__PROBLEM DETAILS__.
From the first line to the last, give the listing again exactly.

__WORKING DATA__.
Lemma scanLevels_uniform m : forall fuel u cols uid gs,
  Forall (fun c => height c = m) cols -> cols <> [] -> m < fuel ->
  exists r,
    scanLevels defaultColumn fallback_Header fallback_Footer fuel u cols uid gs
      = Done r /\
    length r = length gs + S m.
Proof.
  induction m as [|m IH]; intros fuel u cols uid gs Hcols Hne Hfuel;
    (destruct fuel as [|fuel]; [lia|]);
    (destruct cols as [|col cols]; [done|]); cbn [scanLevels].
  - rewrite (uniform_no_parent _ Hcols), scan_false, scanLevels_nil.
    eexists. split; [done|]. rewrite length_app. cbn [length]. lia.
  - pose proof (uniform_has_parent _ _ Hcols) as Hpar.
    assert (Hp : existsb has_parent (col :: cols) = true).
    { cbn [existsb]. apply Forall_cons in Hpar as [-> _]. done. }
    rewrite Hp.
    destruct (scan_defined defaultColumn fallback_Header fallback_Footer u
                true (col :: cols) ([], uid)) as [[ps uid'] Hscan];
      [by right|].
    rewrite Hscan.
    pose proof (scan_uniform _ _ _ _ _ _ _ Hscan (Forall_nil_2 _) Hcols) as Hps.
    destruct (scan_level_span _ _ _ _ _ _ _ _ Hp Hscan) as (_ & Hcov & _).
    assert (Hps_ne : ps <> []) by (by intros ->).
    destruct (IH fuel u ps uid' (gs ++ [HeaderGroup (col :: cols)]) Hps Hps_ne)
      as (r & Hr & Hlen); [lia|].
    exists r. split; [done|]. rewrite Hlen, length_app. cbn [length]. lia.
Qed.

(** X29: columns that all lie equally deep need no placeholders: with or
    without a default column, [makeHeaderGroups] returns one group for the
    columns and one for each level above them. In particular, columns without
    parents come back as a single group. *)
Theorem header_groups_uniform_depth fuel allColumns u m :
  Forall (fun c => height c = m) allColumns -> allColumns <> [] ->
  m < fuel ->
  exists groups,
    makeHeaderGroups defaultColumn fallback_Header fallback_Footer fuel
      allColumns u = Done groups /\
    length groups = S m.
Proof.
  intros Hcols Hne Hfuel. unfold makeHeaderGroups.
  destruct (scanLevels_uniform m fuel u allColumns 0 [] Hcols Hne Hfuel)
    as (r & -> & Hlen).
  eexists. split; [done|]. by rewrite length_reverse.
Qed.

Lemma scan_throws cols : forall acc,
  Exists (fun c => has_parent c = false) cols ->
  scan defaultColumn fallback_Header fallback_Footer None true cols acc
    = Throw "".
Proof.
  induction cols as [|col cols IH]; intros [ps uid] Hex.
  { by apply Exists_nil in Hex. }
  cbn [scan scanColumn]. unfold newParent, has_parent in *.
  destruct (parent col) as [p|] eqn:Hp.
  - apply Exists_cons in Hex as [Hcol|Hex]; [by rewrite Hp in Hcol|].
    destruct (last ps) as [latest|];
      [destruct (bool_decide _)|]; by apply IH.
  - reflexivity.
Qed.

(** X30: without a default column, a column without parent beside columns with
    parents stops the builder: the placeholder it asks for cannot be
    decorated, and [makeHeaderGroups] throws. *)
Theorem header_groups_need_default fuel allColumns :
  existsb has_parent allColumns = true ->
  Exists (fun c => has_parent c = false) allColumns ->
  makeHeaderGroups defaultColumn fallback_Header fallback_Footer (S fuel)
    allColumns None = Thrown "".
Proof.
  intros Hp Hex. unfold makeHeaderGroups.
  destruct allColumns as [|col cols]; [done|]. cbn [scanLevels].
  by rewrite Hp, scan_throws.
Qed.

End Levels.

(** *** The sample columns *)

Lemma header_groups_stacked_witness :
  exists groups, sample_groups = Done groups /\ stacked groups.
Proof.
  eexists. split; [reflexivity|].
  apply (header_groups_stacked [] (VFun 0) (VFun 1) 3 sample_columns (Some [])).
  reflexivity.
Defined.

Lemma header_groups_count_witness :
  exists groups,
    sample_groups = Done groups /\ 1 <= length groups <= 3.
Proof.
  eexists. split; [reflexivity|].
  apply (header_groups_count [] (VFun 0) (VFun 1) 3 sample_columns (Some []));
    [reflexivity|done].
Defined.

Lemma header_groups_uniform_depth_witness :
  exists groups,
    makeHeaderGroups [] (VFun 0) (VFun 1) 2
      [leaf "firstName" (Some info_column); leaf "age" (Some info_column)]
      None = Done groups /\
    length groups = 2.
Proof.
  apply (header_groups_uniform_depth [] (VFun 0) (VFun 1) 2
           [leaf "firstName" (Some info_column); leaf "age" (Some info_column)]
           None 1); [by repeat constructor|done|lia].
Defined.

Lemma header_groups_need_default_witness :
  makeHeaderGroups [] (VFun 0) (VFun 1) 3 sample_columns None = Thrown "".
Proof.
  apply (header_groups_need_default [] (VFun 0) (VFun 1) 2 sample_columns);
    [reflexivity|].
  repeat (first [by apply Exists_cons_hd | apply Exists_cons_tl]).
Defined.

End HeaderFacts.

__REPLY__.
Lemma scanLevels_uniform m : forall fuel u cols uid gs,
  Forall (fun c => height c = m) cols -> cols <> [] -> m < fuel ->
  exists r,
    scanLevels defaultColumn fallback_Header fallback_Footer fuel u cols uid gs
      = Done r /\
    length r = length gs + S m.
Proof.
  induction m as [|m IH]; intros fuel u cols uid gs Hcols Hne Hfuel;
    (destruct fuel as [|fuel]; [lia|]);
    (destruct cols as [|col cols]; [done|]); cbn [scanLevels].
  - rewrite (uniform_no_parent _ Hcols), scan_false, scanLevels_nil.
    eexists. split; [done|]. rewrite length_app. cbn [length]. lia.
  - pose proof (uniform_has_parent _ _ Hcols) as Hpar.
    assert (Hp : existsb has_parent (col :: cols) = true).
    { cbn [existsb]. apply Forall_cons in Hpar as [-> _]. done. }
    rewrite Hp.
    destruct (scan_defined defaultColumn fallback_Header fallback_Footer u
                true (col :: cols) ([], uid)) as [[ps uid'] Hscan];
      [by right|].
    rewrite Hscan.
    pose proof (scan_uniform _ _ _ _ _ _ _ Hscan (Forall_nil_2 _) Hcols) as Hps.
    destruct (scan_level_span _ _ _ _ _ _ _ _ Hp Hscan) as (_ & Hcov & _).
    assert (Hps_ne : ps <> []) by (by intros ->).
    destruct (IH fuel u ps uid' (gs ++ [HeaderGroup (col :: cols)]) Hps Hps_ne)
      as (r & Hr & Hlen); [lia|].
    exists r. split; [done|]. rewrite Hlen, length_app. cbn [length]. lia.
Qed.

(** X29: columns that all lie equally deep need no placeholders: with or
    without a default column, [makeHeaderGroups] returns one group for the
    columns and one for each level above them. In particular, columns without
    parents come back as a single group. *)
Theorem header_groups_uniform_depth fuel allColumns u m :
  Forall (fun c => height c = m) allColumns -> allColumns <> [] ->
  m < fuel ->
  exists groups,
    makeHeaderGroups defaultColumn fallback_Header fallback_Footer fuel
      allColumns u = Done groups /\
    length groups = S m.
Proof.
  intros Hcols Hne Hfuel. unfold makeHeaderGroups.
  destruct (scanLevels_uniform m fuel u allColumns 0 [] Hcols Hne Hfuel)
    as (r & -> & Hlen).
  eexists. split; [done|]. by rewrite length_reverse.
Qed.

Lemma scan_throws cols : forall acc,
  Exists (fun c => has_parent c = false) cols ->
  scan defaultColumn fallback_Header fallback_Footer None true cols acc
    = Throw "".
Proof.
  induction cols as [|col cols IH]; intros [ps uid] Hex.
  { by apply Exists_nil in Hex. }
  cbn [scan scanColumn]. unfold newParent, has_parent in *.
  destruct (parent col) as [p|] eqn:Hp.
  - apply Exists_cons in Hex as [Hcol|Hex]; [by rewrite Hp in Hcol|].
    destruct (last ps) as [latest|];
      [destruct (bool_decide _)|]; by apply IH.
  - reflexivity.
Qed.

(** X30: without a default column, a column without parent beside columns with
    parents stops the builder: the placeholder it asks for cannot be
    decorated, and [makeHeaderGroups] throws. *)
Theorem header_groups_need_default fuel allColumns :
  existsb has_parent allColumns = true ->
  Exists (fun c => has_parent c = false) allColumns ->
  makeHeaderGroups defaultColumn fallback_Header fallback_Footer (S fuel)
    allColumns None = Thrown "".
Proof.
  intros Hp Hex. unfold makeHeaderGroups.
  destruct allColumns as [|col cols]; [done|]. cbn [scanLevels].
  by rewrite Hp, scan_throws.
Qed.

End Levels.

(** *** The sample columns *)

Lemma header_groups_stacked_witness :
  exists groups, sample_groups = Done groups /\ stacked groups.
Proof.
  eexists. split; [reflexivity|].
  apply (header_groups_stacked [] (VFun 0) (VFun 1) 3 sample_columns (Some [])).
  reflexivity.
Defined.

Lemma header_groups_count_witness :
  exists groups,
    sample_groups = Done groups /\ 1 <= length groups <= 3.
Proof.
  eexists. split; [reflexivity|].
  apply (header_groups_count [] (VFun 0) (VFun 1) 3 sample_columns (Some []));
    [reflexivity|done].
Defined.

Lemma header_groups_uniform_depth_witness :
  exists groups,
    makeHeaderGroups [] (VFun 0) (VFun 1) 2
      [leaf "firstName" (Some info_column); leaf "age" (Some info_column)]
      None = Done groups /\
    length groups = 2.
Proof.
  apply (header_groups_uniform_depth [] (VFun 0) (VFun 1) 2
           [leaf "firstName" (Some info_column); leaf "age" (Some info_column)]
           None 1); [by repeat constructor|done|lia].
Defined.

Lemma header_groups_need_default_witness :
  makeHeaderGroups [] (VFun 0) (VFun 1) 3 sample_columns None = Thrown "".
Proof.
  apply (header_groups_need_default [] (VFun 0) (VFun 1) 2 sample_columns);
    [reflexivity|].
  repeat (first [by apply Exists_cons_hd | apply Exists_cons_tl]).
Defined.

End HeaderFacts.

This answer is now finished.